The blast performance of single-layer reticulated domes was studied to reduce the external explosion-induced collapse failure and mitigate the damage on indoor equipment and people. A numerical model for the collapse of single-layer reticulated dome structures by considering both the initial static loading and the blast loading is proposed. The proposed numerical model was verified by comparing the predicted results with the test results obtained from dynamic tests on single-layer reticulated dome structures. Four collapse modes are identified from the curves of response indexes versus the nominal scaled distance and the shape of deformation, namely inclined-plane collapse, concave-bowl collapse, elliptic-ring collapse, and S-bend collapse.
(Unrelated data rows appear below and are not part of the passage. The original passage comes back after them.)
Record partial := mkPartial {
  p_address : option string;
  p_time : option number;
  p_info : option string;
}.

Definition fromPartial (object : partial) : t := {|
  address := object.(p_address) ?? "";
  time := object.(p_time) ?? Int 0;
  info := object.(p_info) ?? "";
|}.

(** The object with no property given. *)
Definition nothing : partial := mkPartial None None None.

(** The bytes [encode] writes. *)
Definition wire {PB : Protobuf} {PS : ProtobufSpec PB} (m : t) : bytes :=
  f_string 10 m.(address) ++
  f_number e_int64 16 m.(time) ++
  f_string 26 m.(info).

Definition valid (m : t) : Prop :=
  int64_ok m.(time).

Definition encodable {PB : Protobuf} {PS : ProtobufSpec PB} (m : t) : Prop :=
  valid m ∧ small (wire m).

Definition merge (m a : t) : t := {|
  address := later_string m.(address) a.(address);
  time := later_number m.(time) a.(time);
  info := later_string m.(info) a.(info);
|}.

(** A whole message seen as a partial one. *)
Definition full (m : t) : partial := {|
  p_address := Some m.(address);
  p_time := Some m.(time);
  p_info := Some m.(info);
|}.

(** The message as its [.proto] file declares it. *)
Definition schema (m : t) : list field :=
  [implicit 1 (VString m.(address));
   implicit 2 (VInt Int64 m.(time));
   implicit 3 (VString m.(info))].

(** The message with its default for every property that is not kept. *)
Definition only (kept : string → bool) (m : t) : t := {|
  address := if kept "address" then m.(address) else "";
  time := if kept "time" then m.(time) else Int 0;
  info := if kept "info" then m.(info) else "";
|}.

#[global] Instance codec {PB : Protobuf} : MessageCodec t :=
  {| msg_base := base; msg_encode := encode; msg_field := decode_field |}.

#[global] Program Instance spec {PB : Protobuf} (PS : ProtobufSpec PB) : MessageSpec PS t :=
  {| msg_wire := wire; msg_valid := valid; msg_merge := merge |}.
Next Obligation. solve_encode_wire. Qed.
Next Obligation. solve_decode_wire. Qed.
Next Obligation. solve_merge_base. Qed.
Next Obligation. intros. solve_advances decode_field. Qed.
Definition fromJSON (object : js) : result t :=
  signer' ← field_or object "signer" to_string "";
  subject' ← field_or object "subject" to_string "";
  subjectKeyId' ← field_or object "subjectKeyId" to_string "";
  info' ← field_or object "info" to_string "";
  time' ← field_or object "time" js_Number 0;
  Ok (mk signer' subject' subjectKeyId' info' time').

Definition toJSON (message : t) : js :=
  Obj ([("signer", Str message.(signer));
    ("subject", Str message.(subject));
    ("subjectKeyId", Str message.(subjectKeyId));
    ("info", Str message.(info));
    ("time", Num message.(time))]).

Record partial := mkPartial {
  p_signer : option string;
  p_subject : option string;
  p_subjectKeyId : option string;
  p_info : option string;
  p_time : option number;
}.

Definition fromPartial (object : partial) : t := {|
  signer := object.(p_signer) ?? "";
  subject := object.(p_subject) ?? "";
  subjectKeyId := object.(p_subjectKeyId) ?? "";
  info := object.(p_info) ?? "";
  time := object.(p_time) ?? Int 0;
|}.

(** The object with no property given. *)
Definition nothing : partial := mkPartial None None None None None.

(** The bytes [encode] writes. *)
Definition wire {PB : Protobuf} {PS : ProtobufSpec PB} (m : t) : bytes :=
  f_string 10 m.(signer) ++
  f_string 18 m.(subject) ++
  f_string 26 m.(subjectKeyId) ++
  f_string 34 m.(info) ++
  f_number e_int64 40 m.(time).

Definition valid (m : t) : Prop :=
  int64_ok m.(time).

Definition encodable {PB : Protobuf} {PS : ProtobufSpec PB} (m : t) : Prop :=
  valid m ∧ small (wire m).

Definition merge (m a : t) : t := {|
  signer := later_string m.(signer) a.(signer);
  subject := later_string m.(subject) a.(subject);
  subjectKeyId := later_string m.(subjectKeyId) a.(subjectKeyId);
  info := later_string m.(info) a.(info);
  time := later_number m.(time) a.(time);
|}.

(** A whole message seen as a partial one. *)
Definition full (m : t) : partial := {|
  p_signer := Some m.(signer);
  p_subject := Some m.(subject);
  p_subjectKeyId := Some m.(subjectKeyId);
  p_info := Some m.(info);
  p_time := Some m.(time);
|}.

(** The message as its [.proto] file declares it. *)
Definition schema (m : t) : list field :=
  [implicit 1 (VString m.(signer));
   implicit 2 (VString m.(subject));
   implicit 3 (VString m.(subjectKeyId));
   implicit 4 (VString m.(info));
   implicit 5 (VInt Int64 m.(time))].

(** The message with its default for every property that is not kept. *)
Definition only (kept : string → bool) (m : t) : t := {|
  signer := if kept "signer" then m.(signer) else "";
  subject := if kept "subject" then m.(subject) else "";
  subjectKeyId := if kept "subjectKeyId" then m.(subjectKeyId) else "";
  info := if kept "info" then m.(info) else "";
  time := if kept "time" then m.(time) else Int 0;
|}.

#[global] Instance codec {PB : Protobuf} : MessageCodec t :=
  {| msg_base := base; msg_encode := encode; msg_field := decode_field |}.

#[global] Program Instance spec {PB : Protobuf} (PS : ProtobufSpec PB) : MessageSpec PS t :=
  {| msg_wire := wire; msg_valid := valid; msg_merge := merge |}.
Next Obligation. solve_encode_wire. Qed.
Next Obligation. solve_decode_wire. Qed.
Next Obligation. solve_merge_base. Qed.
Next Obligation. intros. solve_advances decode_field. Qed.

#[global] Program Instance data : MessageData t partial :=
  {| msg_fromJSON := fromJSON; msg_toJSON := toJSON;
     msg_fromPartial := fromPartial; msg_full := full |}.
Next Obligation. solve_json fromJSON toJSON. Qed.
Next Obligation. solve_partial fromPartial full. Qed.

#[global] Instance schema_wire {PB : Protobuf} {PS : ProtobufSpec PB} : WireSchema wire schema.
Proof. solve_schema_wire wire schema. Qed.

#[global] Instance schema_merge : MergeSchema merge schema.
Proof. solve_schema_merge merge schema. Qed.

(** Its row in the table of message types. *)
Definition message {PB : Protobuf} {PS : ProtobufSpec PB} : message_type :=
  plain_message "MsgRevokeX509Cert" nothing true schema only.

#[global] Instance message_lawful {PB : Protobuf} (PS : ProtobufSpec PB) : Lawful message.
Proof. solve_lawful decode_field fromJSON only. Qed.

End MsgRevokeX509Cert.

(** ** [MsgRevokeX509CertResponse] (pki/tx.js) *)

Module MsgRevokeX509CertResponse.

Record t := mk {}.

#[global] Instance t_eta : Settable t := λ m, m.

Definition base : t := mk.

Definition encode {PB : Protobuf} (message : t) (writer : Writer) : Writer :=
  writer.

Definition decode_field {PB : Protobuf} (tag : Z) (message : t) : RM t :=
  match field_number tag with
  | _ => _ ← skipType (wire_type tag); mret message
  end.

Definition decode {PB : Protobuf} (length : option Z) : RM t :=
  decode_message length base decode_field.

Definition fromJSON (object : js) : result t :=
  Ok base.

Definition toJSON (message : t) : js :=
  Obj [].

Record partial := mkPartial {}.

Definition fromPartial (object : partial) : t := base.

(** The object with no property given. *)
Definition nothing : partial := mkPartial.

(** The bytes [encode] writes. *)
Definition wire {PB : Protobuf} {PS : ProtobufSpec PB} (m : t) : bytes :=
  [].

Definition valid (m : t) : Prop :=
  True.

Definition encodable {PB : Protobuf} {PS : ProtobufSpec PB} (m : t) : Prop :=
  valid m ∧ small (wire m).

Definition merge (m a : t) : t := m.

(** A whole message seen as a partial one. *)
Definition full (m : t) : partial := mkPartial.

(** The message as its [.proto] file declares it. *)
Definition schema (m : t) : list field :=
  [].

(** The message with its default for every property that is not kept. *)
Definition only (kept : string → bool) (m : t) : t := m.

#[global] Instance codec {PB : Protobuf} : MessageCodec t :=
  {| msg_base := base; msg_encode := encode; msg_field := decode_field |}.

#[global] Program Instance spec {PB : Protobuf} (PS : ProtobufSpec PB) : MessageSpec PS t :=
  {| msg_wire := wire; msg_valid := valid; msg_merge := merge |}.
Next Obligation. solve_encode_wire. Qed.
Next Obligation. solve_decode_wire. Qed.
Next Obligation. solve_merge_base. Qed.
Next Obligation. intros. solve_advances decode_field. Qed.

#[global] Program Instance data : MessageData t partial :=
  {| msg_fromJSON := fromJSON; msg_toJSON := toJSON;
     msg_fromPartial := fromPartial; msg_full := full |}.
Next Obligation. solve_json fromJSON toJSON. Qed.
Next Obligation. solve_partial fromPartial full. Qed.

#[global] Instance schema_wire {PB : Protobuf} {PS : ProtobufSpec PB} : WireSchema wire schema.
Proof. solve_schema_wire wire schema. Qed.

#[global] Instance schema_merge : MergeSchema merge schema.
Proof. solve_schema_merge merge schema. Qed.

(** Its row in the table of message types. *)
Definition message {PB : Protobuf} {PS : ProtobufSpec PB} : message_type :=
  plain_message "MsgRevokeX509CertResponse" nothing false schema only.

#[global] Instance message_lawful {PB : Protobuf} (PS : ProtobufSpec PB) : Lawful message.
Proof. solve_lawful decode_field fromJSON only. Qed.

End MsgRevokeX509CertResponse.

(** ** [MsgRejectAddX509RootCert] (pki/tx.js) *)

Module MsgRejectAddX509RootCert.

Record t := mk {
  signer : string;
  subject : string;
  subjectKeyId : string;
  info : string;
  time : number;
}.

#[global] Instance t_eta : Settable t := λ m, mk m.(signer) m.(subject) m.(subjectKeyId)
  m.(info) m.(time).

Definition base : t := mk "" "" "" "" 0.

Definition encode {PB : Protobuf} (message : t) (writer : Writer) : Writer :=
  writer
  @> when (str_neq message.(signer) "") (fun w => w @> uint32 10 @> string_ message.(signer))
  @> when (str_neq message.(subject) "") (fun w => w @> uint32 18 @> string_ message.(subject))
  @> when (str_neq message.(subjectKeyId) "")
       (fun w => w @> uint32 26 @> string_ message.(subjectKeyId))
  @> when (str_neq message.(info) "") (fun w => w @> uint32 34 @> string_ message.(info))
  @> when (num_neq message.(time) 0) (fun w => w @> uint32 40 @> int64 message.(time)).

Definition decode_field {PB : Protobuf} (tag : Z) (message : t) : RM t :=
  match field_number tag with
  | 1 => v ← read_string; mret (message <| signer := v |>)
  | 2 => v ← read_string; mret (message <| subject := v |>)
  | 3 => v ← read_string; mret (message <| subjectKeyId := v |>)
  | 4 => v ← read_string; mret (message <| info := v |>)
  | 5 => v ← read_number read_int64; mret (message <| time := v |>)
  | _ => _ ← skipType (wire_type tag); mret message
  end.

Definition decode {PB : Protobuf} (length : option Z) : RM t :=
  decode_message length base decode_field.

Definition fromJSON (object : js) : result t :=
  signer' ← field_or object "signer" to_string "";
  subject' ← field_or object "subject" to_string "";
  subjectKeyId' ← field_or object "subjectKeyId" to_string "";
  info' ← field_or object "info" to_string "";
  time' ← field_or object "time" js_Number 0;
  Ok (mk signer' subject' subjectKeyId' info' time').
(* ===== verification/PkiQuery.v ===== *)
(** * The query and genesis messages of the pki module

    The codecs of [pki/module/types/pki/query.js] and [genesis.js]. *)
From S2P Require Import Prelude Js Protobuf Codec Calendar Dates Base64 Fallible Proto3 MessageTable CommonTypes PkiTypes.
Open Scope Z_scope.

(** ** [QueryGetApprovedCertificatesRequest] (pki/query.js) *)

Module QueryGetApprovedCertificatesRequest.

Record t := mk {
  subject : string;
  subjectKeyId : string;
}.

#[global] Instance t_eta : Settable t := λ m, mk m.(subject) m.(subjectKeyId).

Definition base : t := mk "" "".

Definition encode {PB : Protobuf} (message : t) (writer : Writer) : Writer :=
  writer
  @> when (str_neq message.(subject) "") (fun w => w @> uint32 10 @> string_ message.(subject))
  @> when (str_neq message.(subjectKeyId) "")
       (fun w => w @> uint32 18 @> string_ message.(subjectKeyId)).

Definition decode_field {PB : Protobuf} (tag : Z) (message : t) : RM t :=
  match field_number tag with
  | 1 => v ← read_string; mret (message <| subject := v |>)
  | 2 => v ← read_string; mret (message <| subjectKeyId := v |>)
  | _ => _ ← skipType (wire_type tag); mret message
  end.

Definition decode {PB : Protobuf} (length : option Z) : RM t :=
  decode_message length base decode_field.

Definition fromJSON (object : js) : result t :=
  subject' ← field_or object "subject" to_string "";
  subjectKeyId' ← field_or object "subjectKeyId" to_string "";
  Ok (mk subject' subjectKeyId').

Definition toJSON (message : t) : js :=
  Obj ([("subject", Str message.(subject));
    ("subjectKeyId", Str message.(subjectKeyId))]).

Record partial := mkPartial {
  p_subject : option string;
  p_subjectKeyId : option string;
}.

Definition fromPartial (object : partial) : t := {|
  subject := object.(p_subject) ?? "";
  subjectKeyId := object.(p_subjectKeyId) ?? "";
|}.

(** The object with no property given. *)
Definition nothing : partial := mkPartial None None.

(** The bytes [encode] writes. *)
Definition wire {PB : Protobuf} {PS : ProtobufSpec PB} (m : t) : bytes :=
  f_string 10 m.(subject) ++
  f_string 18 m.(subjectKeyId).

Definition valid (m : t) : Prop :=
  True.

Definition encodable {PB : Protobuf} {PS : ProtobufSpec PB} (m : t) : Prop :=
  valid m ∧ small (wire m).

Definition merge (m a : t) : t := {|
  subject := later_string m.(subject) a.(subject);
  subjectKeyId := later_string m.(subjectKeyId) a.(subjectKeyId);
|}.

(** A whole message seen as a partial one. *)
Definition full (m : t) : partial := {|
  p_subject := Some m.(subject);
  p_subjectKeyId := Some m.(subjectKeyId);
|}.

(** The message as its [.proto] file declares it. *)
Definition schema (m : t) : list field :=
  [implicit 1 (VString m.(subject));
   implicit 2 (VString m.(subjectKeyId))].

(** The message with its default for every property that is not kept. *)
Definition only (kept : string → bool) (m : t) : t := {|
  subject := if kept "subject" then m.(subject) else "";
  subjectKeyId := if kept "subjectKeyId" then m.(subjectKeyId) else "";
|}.

#[global] Instance codec {PB : Protobuf} : MessageCodec t :=
  {| msg_base := base; msg_encode := encode; msg_field := decode_field |}.

#[global] Program Instance spec {PB : Protobuf} (PS : ProtobufSpec PB) : MessageSpec PS t :=
  {| msg_wire := wire; msg_valid := valid; msg_merge := merge |}.
Next Obligation. solve_encode_wire. Qed.
Next Obligation. solve_decode_wire. Qed.
Next Obligation. solve_merge_base. Qed.
Next Obligation. intros. solve_advances decode_field. Qed.

#[global] Program Instance data : MessageData t partial :=
  {| msg_fromJSON := fromJSON; msg_toJSON := toJSON;
     msg_fromPartial := fromPartial; msg_full := full |}.
Next Obligation. solve_json fromJSON toJSON. Qed.
Next Obligation. solve_partial fromPartial full. Qed.

#[global] Instance schema_wire {PB : Protobuf} {PS : ProtobufSpec PB} : WireSchema wire schema.
Proof. solve_schema_wire wire schema. Qed.

#[global] Instance schema_merge : MergeSchema merge schema.
Proof. solve_schema_merge merge schema. Qed.

(** Its row in the table of message types. *)
Definition message {PB : Protobuf} {PS : ProtobufSpec PB} : message_type :=
  plain_message "QueryGetApprovedCertificatesRequest" nothing true schema only.

#[global] Instance message_lawful {PB : Protobuf} (PS : ProtobufSpec PB) : Lawful message.
Proof. solve_lawful decode_field fromJSON only. Qed.

End QueryGetApprovedCertificatesRequest.

(** ** [QueryGetApprovedCertificatesResponse] (pki/query.js) *)

Module QueryGetApprovedCertificatesResponse.

Record t := mk {
  approvedCertificates : option ApprovedCertificates.t;
}.

#[global] Instance t_eta : Settable t := λ m, mk m.(approvedCertificates).

Definition base : t := mk None.
Definition fromPartial (object : partial) : t := {|
  signer := object.(p_signer) ?? "";
  vid := object.(p_vid) ?? Int 0;
  pid := object.(p_pid) ?? Int 0;
  softwareVersion := object.(p_softwareVersion) ?? Int 0;
  softwareVersionString := object.(p_softwareVersionString) ?? "";
  cDVersionNumber := object.(p_cDVersionNumber) ?? Int 0;
  certificationDate := object.(p_certificationDate) ?? "";
  certificationType := object.(p_certificationType) ?? "";
  reason := object.(p_reason) ?? "";
  programTypeVersion := object.(p_programTypeVersion) ?? "";
  cDCertificateId := object.(p_cDCertificateId) ?? "";
  familyId := object.(p_familyId) ?? "";
  supportedClusters := object.(p_supportedClusters) ?? "";
  compliantPlatformUsed := object.(p_compliantPlatformUsed) ?? "";
  compliantPlatformVersion := object.(p_compliantPlatformVersion) ?? "";
  OSVersion := object.(p_OSVersion) ?? "";
  certificationRoute := object.(p_certificationRoute) ?? "";
  programType := object.(p_programType) ?? "";
  transport := object.(p_transport) ?? "";
  parentChild := object.(p_parentChild) ?? "";
|}.

(** The object with no property given. *)
Definition nothing : partial := mkPartial None None None None None None None None None None None
  None None None None None None None None None.

(** The bytes [encode] writes. *)
Definition wire {PB : Protobuf} {PS : ProtobufSpec PB} (m : t) : bytes :=
  f_string 10 m.(signer) ++
  f_number e_int32 16 m.(vid) ++
  f_number e_int32 24 m.(pid) ++
  f_number e_uint32 32 m.(softwareVersion) ++
  f_string 42 m.(softwareVersionString) ++
  f_number e_uint32 48 m.(cDVersionNumber) ++
  f_string 58 m.(certificationDate) ++
  f_string 66 m.(certificationType) ++
  f_string 74 m.(reason) ++
  f_string 82 m.(programTypeVersion) ++
  f_string 90 m.(cDCertificateId) ++
  f_string 98 m.(familyId) ++
  f_string 106 m.(supportedClusters) ++
  f_string 114 m.(compliantPlatformUsed) ++
  f_string 122 m.(compliantPlatformVersion) ++
  f_string 130 m.(OSVersion) ++
  f_string 138 m.(certificationRoute) ++
  f_string 146 m.(programType) ++
  f_string 154 m.(transport) ++
  f_string 162 m.(parentChild).
Definition fromPartial (object : partial) : t := {|
  vid := object.(p_vid) ?? Int 0;
  pid := object.(p_pid) ?? Int 0;
  softwareVersion := object.(p_softwareVersion) ?? Int 0;
  certificationType := object.(p_certificationType) ?? "";
|}.

(** The object with no property given. *)
Definition nothing : partial := mkPartial None None None None.

(** The bytes [encode] writes. *)
Definition wire {PB : Protobuf} {PS : ProtobufSpec PB} (m : t) : bytes :=
  f_number e_int32 8 m.(vid) ++
  f_number e_int32 16 m.(pid) ++
  f_number e_uint32 24 m.(softwareVersion) ++
  f_string 34 m.(certificationType).

Definition valid (m : t) : Prop :=
  int32_ok m.(vid) ∧ int32_ok m.(pid) ∧ uint32_ok m.(softwareVersion).

Definition encodable {PB : Protobuf} {PS : ProtobufSpec PB} (m : t) : Prop :=
  valid m ∧ small (wire m).

Definition merge (m a : t) : t := {|
  vid := later_number m.(vid) a.(vid);
  pid := later_number m.(pid) a.(pid);
  softwareVersion := later_number m.(softwareVersion) a.(softwareVersion);
  certificationType := later_string m.(certificationType) a.(certificationType);
|}.

(** A whole message seen as a partial one. *)
Definition full (m : t) : partial := {|
  p_vid := Some m.(vid);
  p_pid := Some m.(pid);
  p_softwareVersion := Some m.(softwareVersion);
  p_certificationType := Some m.(certificationType);
|}.

(** The message as its [.proto] file declares it. *)
Definition schema (m : t) : list field :=
  [implicit 1 (VInt Int32 m.(vid));
   implicit 2 (VInt Int32 m.(pid));
   implicit 3 (VInt Uint32 m.(softwareVersion));
   implicit 4 (VString m.(certificationType))].

(** The message with its default for every property that is not kept. *)
Definition only (kept : string → bool) (m : t) : t := {|
  vid := if kept "vid" then m.(vid) else Int 0;
  pid := if kept "pid" then m.(pid) else Int 0;
  softwareVersion := if kept "softwareVersion" then m.(softwareVersion) else Int 0;
  certificationType := if kept "certificationType" then m.(certificationType) else "";
|}.

#[global] Instance codec {PB : Protobuf} : MessageCodec t :=
  {| msg_base := base; msg_encode := encode; msg_field := decode_field |}.

#[global] Program Instance spec {PB : Protobuf} (PS : ProtobufSpec PB) : MessageSpec PS t :=
  {| msg_wire := wire; msg_valid := valid; msg_merge := merge |}.
Next Obligation. solve_encode_wire. Qed.
Next Obligation. solve_decode_wire. Qed.
Next Obligation. solve_merge_base. Qed.
Next Obligation. intros. solve_advances decode_field. Qed.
The response curves of the dimensionless characteristic response can be divided into two clusters in the full load domain, which correspond to dynamic instability failure and strength failure, respectively. The inclined-plane collapse, concave-bowl collapse, and elliptic-ring collapse modes are dominated by dynamic instability, and geometric and material nonlinearity cause an abrupt collapse. In contrast, the S-bend collapse mode is dominated by strength failure, where gradual stiffness weakening causes a slow collapse. Based on the structural response performance before collapse, an empirical expression of damage factor is formulated, which could be further service in the structural damage evaluation.